“San Diego stands poised to rival such musically friendly cities as Austin, Texas,” says Rafter drummer Andy Robillard, who recently took over booking the Ruby Room. “Now if only we could get those archaic cabaret laws [requiring special permits for dancing] changed. Without those cabaret laws, we could put on a South by Southwest–style festival that could bring millions into our economy annually.”
New owners Sean and Brittni Cute opened the 181-capacity Ruby Room last October in the Hillcrest space formerly occupied by the San Diego Sports Club (and, long before that, Peacock Alley, reportedly the city’s first all-black gay bar).
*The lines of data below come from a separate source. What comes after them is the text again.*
(* ===== verification/Path.v ===== *)
(** * kernel/fs.c: path names

    The loop of [namex], which walks a path with [skipelem], against a reference
    definition: split the path at its slashes, drop the empty pieces, cut each
    name to [DIRSIZ] bytes, and look the names up one after the other. *)

From stdpp Require Import base gmap sets list strings.
From Stdlib Require Import ZArith Lia.
From S2P Require Import Prelude Kernel Riscv Kalloc Vm Sched Sleeplock Bytes Bio Log Usr Fs.

(** ** Specification *)

(** The pieces of a path between its slashes, empty ones included. *)
Fixpoint split_slash (path : list Z) : list (list Z) :=
  match path with
  | [] => [[]]
  | c :: path' =>
      match split_slash path' with
      | [] => [[c]]
      | w :: ws => if c =? slash then [] :: w :: ws else (c :: w) :: ws
      end
  end.

Definition path_elems (path : list Z) : list (list Z) :=
  take (Z.to_nat DIRSIZ) <$> filter (fun w => w <> []) (split_slash path).

(** The path with the given names, each preceded by a slash *)
Definition join_path (names : list (list Z)) : list Z := concat ((fun w => slash :: w) <$> names).

Section Path.
Context {L : Linker}.

(** Look up [names] from the directory [ip] on; [name] is the last name seen. *)
Fixpoint resolve (ip : nat) (names : list (list Z)) (parent : bool) (name : list Z) : K fs (option (nat * list Z)) :=
  match names with
  | [] =>
      if parent then
        iput ip ;;
        ret None
      else ret (Some (ip, name))
  | n :: names' =>
      ilock (Some ip) ;;
      x <- geti ip ;;
      if negb (i_type x =? T_DIR) then
        iunlockput ip ;;
        ret None
      else if parent && bool_decide (names' = []) then
        iunlock (Some ip) ;;
        ret (Some (ip, n))
      else
        next <- dirlookup ip n ;;
        match next with
        | None =>
            iunlockput ip ;;
            ret None
        | Some (next, _) =>
            iunlockput ip ;;
            resolve next names' parent n
        end
  end.

(** ** Lemmas *)

Lemma split_slash_cons path : exists w ws, split_slash path = w :: ws.
Proof.
  destruct path as [|c path]; [by eexists _, _|]. cbn. destruct (split_slash path) as [|w ws]; [by eexists _, _|].
  destruct (c =? slash); by eexists _, _.
Qed.

Lemma split_slash_slash path : split_slash (slash :: path) = [] :: split_slash path.
Proof. cbn. destruct (split_slash_cons path) as (w & ws & ->). done. Qed.

Lemma elems_skip path : path_elems (skip_slashes path) = path_elems path.
Proof.
  induction path as [|c path IH]; [done|]. cbn [skip_slashes]. destruct (Z.eqb_spec c slash) as [->|]; [|done].
  rewrite IH. unfold path_elems. by rewrite split_slash_slash, filter_cons_False by tauto.
Qed.

Lemma skip_slashes_length path : (length (skip_slashes path) <= length path)%nat.
Proof. induction path as [|c path IH]; [done|]. cbn. destruct (c =? slash); cbn; lia. Qed.

Lemma skip_slashes_head path c path' : skip_slashes path = c :: path' -> c <> slash.
Proof. induction path as [|x path IH]; [done|]. cbn. destruct (Z.eqb_spec x slash); [done|]. intros [= <- _]. done. Qed.

(** The element [span_elem] takes is the first piece. *)
Lemma span_split path s rest : span_elem path = (s, rest) ->
  split_slash path = s :: (match rest with [] => [] | _ :: r => split_slash r end) /\
  (length s + length rest)%nat = length path /\ (rest = [] \/ exists r, rest = slash :: r).
Proof.
  revert s rest. induction path as [|c path IH]; intros s rest; [by intros [= <- <-]; auto|].
  cbn [span_elem]. destruct (Z.eqb_spec c slash) as [->|Hc].
  - intros [= <- <-]. split; [apply split_slash_slash|]. split; [done|]. right. by eexists.
  - destruct (span_elem path) as [s' rest'] eqn:E. intros [= <- <-]. destruct (IH s' rest' eq_refl) as (H1 & H2 & H3).
    split; [|split; [cbn; lia|done]]. cbn [split_slash]. rewrite H1. by rewrite (proj2 (Z.eqb_neq c slash) Hc).
Qed.

Lemma elems_nonempty c path : c <> slash -> path_elems (c :: path) <> [].
Proof.
  intros Hc. unfold path_elems. cbn [split_slash]. destruct (split_slash_cons path) as (w & ws & ->).
  rewrite (proj2 (Z.eqb_neq c slash) Hc). by rewrite filter_cons_True.
Qed.

Lemma elems_nil path : path_elems (skip_slashes path) = [] <-> skip_slashes path = [].
Proof.
  split; [|by intros ->]. intros H. destruct (skip_slashes path) as [|c r] eqn:E; [done|].
  exfalso. exact (elems_nonempty c r (skip_slashes_head _ _ _ E) H).
Qed.

(** One step of [skipelem] is one step through the elements. *)
Lemma skipelem_elems path :
  match skipelem path with
  | None => path_elems path = []
  | Some (rest, name) => path_elems path = name :: path_elems rest /\
      (rest = [] <-> path_elems rest = []) /\ (length rest < length path)%nat
  end.
Proof.
  unfold skipelem. rewrite <- (elems_skip path). pose proof (skip_slashes_length path) as Hl.
  destruct (skip_slashes path) as [|c r] eqn:E; [done|]. pose proof (skip_slashes_head _ _ _ E) as Hc.
  destruct (span_elem (c :: r)) as [s rest] eqn:Es. destruct (span_split _ _ _ Es) as (H1 & H2 & H3).
  assert (Hs : exists s', s = c :: s').
  { cbn in Es. rewrite (proj2 (Z.eqb_neq c slash) Hc) in Es. destruct (span_elem r). injection Es as <- _. by eexists. }
  destruct Hs as (s' & ->). split; [|split].
  - unfold path_elems at 1. rewrite H1, filter_cons_True by done. cbn [fmap list_fmap]. f_equal.
    rewrite elems_skip. unfold path_elems. destruct H3 as [->|(r' & ->)]; [done|].
    by rewrite split_slash_slash, filter_cons_False by tauto.
  - by rewrite elems_nil.
  - pose proof (skip_slashes_length rest). cbn in *. lia.
Qed.

Lemma namex_loop_resolve fuel ip path parent name e s : (length path <= fuel)%nat ->
  namex_loop fuel ip path parent name e s = resolve ip (path_elems path) parent name e s.
Proof.
  revert ip path name e s. induction fuel as [|f IH]; intros ip path name e s Hf; cbn [namex_loop];
    pose proof (skipelem_elems path) as H; destruct (skipelem path) as [[rest nm]|].
  - destruct H as (_ & _ & H). lia.
  - by rewrite H.
  - destruct H as (-> & Hr & Hl). cbn [resolve]. unfold bind.
    destruct (ilock (Some ip) e s) as [? e1 s1| | |]; [|done..].
    destruct (geti ip e1 s1) as [x e2 s2| | |]; [|done..].
    destruct (negb (i_type x =? T_DIR)); [done|]. rewrite (bool_decide_ext _ _ Hr).
    destruct (parent && _); [done|]. destruct (dirlookup ip nm e2 s2) as [[[next ?]|] e3 s3| | |]; [|done..].
    destruct (iunlockput ip e3 s3) as [? e4 s4| | |]; [|done..]. apply IH. lia.
  - by rewrite H.
Qed.

Lemma split_app w path : Forall (fun c => c <> slash) w -> split_slash (w ++ slash :: path) = w :: split_slash path.
Proof.
  induction 1 as [|c w Hc _ IH]; [apply split_slash_slash|]. cbn [app split_slash]. rewrite IH.
  by rewrite (proj2 (Z.eqb_neq c slash) Hc).
Qed.

Lemma split_word w : Forall (fun c => c <> slash) w -> split_slash w = [w].
Proof.
  induction 1 as [|c w Hc _ IH]; [done|]. cbn [split_slash]. rewrite IH. by rewrite (proj2 (Z.eqb_neq c slash) Hc).
Qed.

(** A name that can stand in a path: not empty, at most [DIRSIZ] bytes, no slash. *)
Definition name_ok (w : list Z) : Prop :=
  w <> [] /\ (length w <= Z.to_nat DIRSIZ)%nat /\ Forall (fun c => c <> slash) w.

Lemma split_join w names : Forall (fun c => c <> slash) w -> Forall name_ok names ->
  split_slash (w ++ join_path names) = w :: names.
Proof.
  intros Hw Hn. revert w Hw. induction Hn as [|n names (_ & _ & Hs) _ IH]; intros w Hw.
  - cbn. rewrite app_nil_r. by apply split_word.
  - cbn. rewrite split_app by done. f_equal. by apply IH.
Qed.

Lemma elems_join names : Forall name_ok names -> path_elems (join_path names) = names.
Proof.
  intros Hn. unfold path_elems. rewrite <- (app_nil_l (join_path names)), split_join by done.
  rewrite filter_cons_False by tauto. induction Hn as [|n names (Hne & Hl & _) _ IH]; [done|].
  rewrite filter_cons_True by done. cbn. by rewrite take_ge, IH.
Qed.

(** [namex] resolves the path the reference definition resolves: from the root
    directory or the current directory it looks up, in order, the names of the
    path split at its slashes, ignoring empty pieces and cutting each name to
    [DIRSIZ] bytes; in particular its loop always comes to an end.  Splitting is
    the inverse of joining: the path built from names that fit a directory entry
    has exactly these names as its elements. *)
Theorem namex_resolves :
  (forall path parent e s, namex path parent e s =
     (ip <- (if bool_decide (path !! 0%nat = Some slash) then iget ROOTDEV ROOTINO else idup_cwd) ;;
      resolve ip (path_elems path) parent []) e s) /\
  (forall names, Forall name_ok names -> path_elems (join_path names) = names).
Proof.
  split; [|exact elems_join]. intros path parent e s. unfold namex, bind.
  destruct ((if bool_decide (path !! 0%nat = Some slash) then iget ROOTDEV ROOTINO else idup_cwd) e s) as [ip e1 s1| | |]; [|done..].
  by apply namex_loop_resolve.
Qed.

End Path.

(** "/usr/bin" *)
Lemma namex_resolves_witness : path_elems [47; 117; 115; 114; 47; 98; 105; 110] = [[117; 115; 114]; [98; 105; 110]].
Proof.
  apply (proj2 (namex_resolves (L := {| kend := 0; etext := 0; trampoline := 0 |})) [[117; 115; 114]; [98; 105; 110]]).
  repeat (apply Forall_cons_2; [split; [done|split; [apply Nat.leb_le; reflexivity|repeat (apply Forall_cons_2; [done|]); apply Forall_nil_2]]|]).
  apply Forall_nil_2.
Defined.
Robillard — a vet of the Album Leaf and Gogogo Airheart — has tended bar for 12 years at the Casbah, where weekly Anti-Monday League concerts have proven a dependable draw. On Memorial Day, the Ruby Room launched its own no-charge Monday-night residency series, alternately featuring the China Clippers, the Styletones, and Ben Moore (Pocket).
“We in no way view ourselves as competing with the Casbah,” says Robillard. “I still tend bar there on Thursdays and Sundays. We may have similar lineups on occasion, but the Casbah is a legendary venue on par with CBGBs or the Knitting Factory, and trying to compete with that is a recipe for failure. [Owner] Tim Mays has a golden ear. Me, I’m nobody special. I’m just trying to follow his example, curating interesting, creative, and artistic entertainment.”
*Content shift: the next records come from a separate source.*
(* ===== verification/Tx.v ===== *)
(** * Code that runs inside a file system transaction

    Between [begin_op] and [end_op] the code of kernel/fs.c works on blocks with
    [bread], stores to [bp->data], [log_write] and [brelse].  [tx] describes the
    state during a transaction by what matters to that code: the blocks logged so
    far, the blocks whose buffers are locked, those of them that were changed and
    not yet logged, and the contents of all blocks, in memory and on the disk.
    Each of the four operations is a step from one such description to another;
    a transaction that holds no buffer is one [end_op] can commit. *)

From stdpp Require Import base gmap sets list strings.
From Stdlib Require Import ZArith Lia.
From S2P Require Import Prelude Kernel Riscv Kalloc Vm Sched Sleeplock Bytes Bio Log Usr Fs.

(** ** References *)

(** How often block [b] is referenced: once if it is logged, once if it is held. *)
Definition cnt (bl : list Z) (h : gset Z) (b : Z) : Z :=
  (if bool_decide (b ∈ bl) then 1 else 0) + (if bool_decide (b ∈ h) then 1 else 0).
Definition refs (bl : list Z) (h : gset Z) : gmap Z Z :=
  set_to_map (fun b => (b, cnt bl h b)) (list_to_set bl ∪ h).

Lemma refs_lookup bl h b : refs bl h !! b = if cnt bl h b =? 0 then None else Some (cnt bl h b).
Proof.
  assert (Hi : forall y y', y ∈ (list_to_set bl ∪ h : gset Z) -> y' ∈ (list_to_set bl ∪ h : gset Z) -> y = y' -> y = y') by done.
  destruct (decide (b ∈ (list_to_set bl ∪ h : gset Z))) as [Hb|Hb].
  - assert (refs bl h !! b = Some (cnt bl h b)) as ->.
    { unfold refs. apply lookup_set_to_map; [exact Hi|]. by exists b. }
    rewrite (proj2 (Z.eqb_neq _ _)); [done|]. unfold cnt. apply elem_of_union in Hb as [Hb|Hb].
    + apply elem_of_list_to_set in Hb. rewrite (bool_decide_eq_true_2 (b ∈ bl)) by done. by case_bool_decide.
    + rewrite (bool_decide_eq_true_2 (b ∈ h)) by done. by case_bool_decide.
  - destruct (refs bl h !! b) as [r|] eqn:E.
    { unfold refs in E. apply lookup_set_to_map in E; [|exact Hi]. destruct E as (y & Hy & [= -> _]). done. }
    unfold cnt. rewrite !bool_decide_eq_false_2; [done|set_solver|set_solver].
Qed.

Lemma cnt_range bl h b : 0 <= cnt bl h b <= 2.
Proof. unfold cnt. do 2 case_bool_decide; lia. Qed.

Lemma refs_default bl h b : default 0 (refs bl h !! b) = cnt bl h b.
Proof. rewrite refs_lookup. destruct (Z.eqb_spec (cnt bl h b) 0) as [->|]; done. Qed.

Lemma size_list_le (l : list Z) : (size (list_to_set l : gset Z) <= length l)%nat.
Proof.
  induction l as [|x l IH]; [by rewrite list_to_set_nil, size_empty|].
  rewrite list_to_set_cons, size_union_alt, size_singleton.
  pose proof (subseteq_size (list_to_set l ∖ {[x]} : gset Z) (list_to_set l) ltac:(set_solver)). simpl. lia.
Qed.

Lemma refs_size bl h : (size (refs bl h) <= length bl + size h)%nat.
Proof.
  assert (size (refs bl h) <= size (list_to_set bl ∪ h : gset Z))%nat as H1.
  { rewrite <- size_dom. apply subseteq_size. intros b Hb. apply elem_of_dom in Hb as [r Hr].
    rewrite refs_lookup in Hr. unfold cnt in Hr. do 2 (case_bool_decide; [set_solver|]). done. }
  assert (size (list_to_set bl ∪ h : gset Z) <= size (list_to_set bl : gset Z) + size h)%nat as H2.
  { rewrite size_union_alt. pose proof (subseteq_size (h ∖ list_to_set bl) h ltac:(set_solver)). lia. }
  pose proof (size_list_le bl). lia.
Qed.

(** ** Transactions *)

Record tx (pid : Z) (s : logst) (bl : list Z) (h D : gset Z) (blk dsk : Z -> list Z) : Prop := {
  tx_rep : brep pid (l_bio s) (Cache (refs bl h) blk dsk h);
  tx_dev : l_dev s = ROOTDEV;
  tx_n : l_n s = Z.of_nat (length bl);
  tx_blocks : take (length bl) (l_block s) = bl;
  tx_len : length (l_block s) = Z.to_nat LOGSIZE;
  tx_int : Forall (fun b => - 2 ^ 31 <= b < 2 ^ 31) (l_block s);
  tx_geom : geometry_ok (l_start s);
  tx_ok : blocks_ok (l_start s) bl;
  tx_room : LOGSIZE < l_size s;
  tx_open : 1 <= l_outstanding s;
  tx_hdr : hdr_n (dsk (l_start s)) = 0;
  tx_clean : forall b, b ∉ bl -> b ∉ D -> blk b = dsk b;
  tx_dirty : D ⊆ h;
  tx_log : forall x, l_start s <= x <= l_start s + LOGSIZE -> x ∉ h
}.

(** Handles of held blocks stay valid. *)
Definition hkeep (h : gset Z) (t t' : bio) : Prop := forall i b, b ∈ h -> handle t i b -> handle t' i b.

Lemma hkeep_refl h t : hkeep h t t.
Proof. by intros i b. Qed.

Lemma hkeep_trans h t1 t2 t3 : hkeep h t1 t2 -> hkeep h t2 t3 -> hkeep h t1 t3.
Proof. intros H1 H2 i b Hb Hh. apply H2; [done|]. by apply H1. Qed.

Lemma hkeep_sub h h' t t' : h' ⊆ h -> hkeep h t t' -> hkeep h' t t'.
Proof. intros Hs H i b Hb. apply H. set_solver. Qed.

(** The block list after logging [b]. *)
Definition log_add (b : Z) (bl : list Z) : list Z := if bool_decide (b ∈ bl) then bl else bl ++ [b].

Lemma cnt_held bl h b : b ∈ h -> 0 < cnt bl h b.
Proof. intros H. unfold cnt. rewrite (bool_decide_eq_true_2 (b ∈ h)) by done. case_bool_decide; lia. Qed.

Lemma held_ref bl h b : b ∈ h -> is_Some (refs bl h !! b).
Proof. intros H. rewrite refs_lookup. pose proof (cnt_held bl h b H). rewrite (proj2 (Z.eqb_neq _ _)) by lia. eauto. Qed.

Lemma cnt_same bl bl' h h' b : (b ∈ bl <-> b ∈ bl') -> (b ∈ h <-> b ∈ h') -> cnt bl h b = cnt bl' h' b.
Proof. intros H1 H2. unfold cnt. by rewrite (bool_decide_ext _ _ H1), (bool_decide_ext _ _ H2). Qed.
Upcoming events include a June 10 Metal Fest with six groups (“Did you even know there were six metal bands in San Diego?”) and a June 20 stopover by the Found magazine tour, along with locals Ghost Bird and Republic of Letters.
“The Found show runs two hours with music, a short play, sword-swallowing, and comedy. I really wanted this show — it’s an almost frightening, voyeuristic peek into the American psyche.
“And dancing is encouraged. We have a full cabaret license.”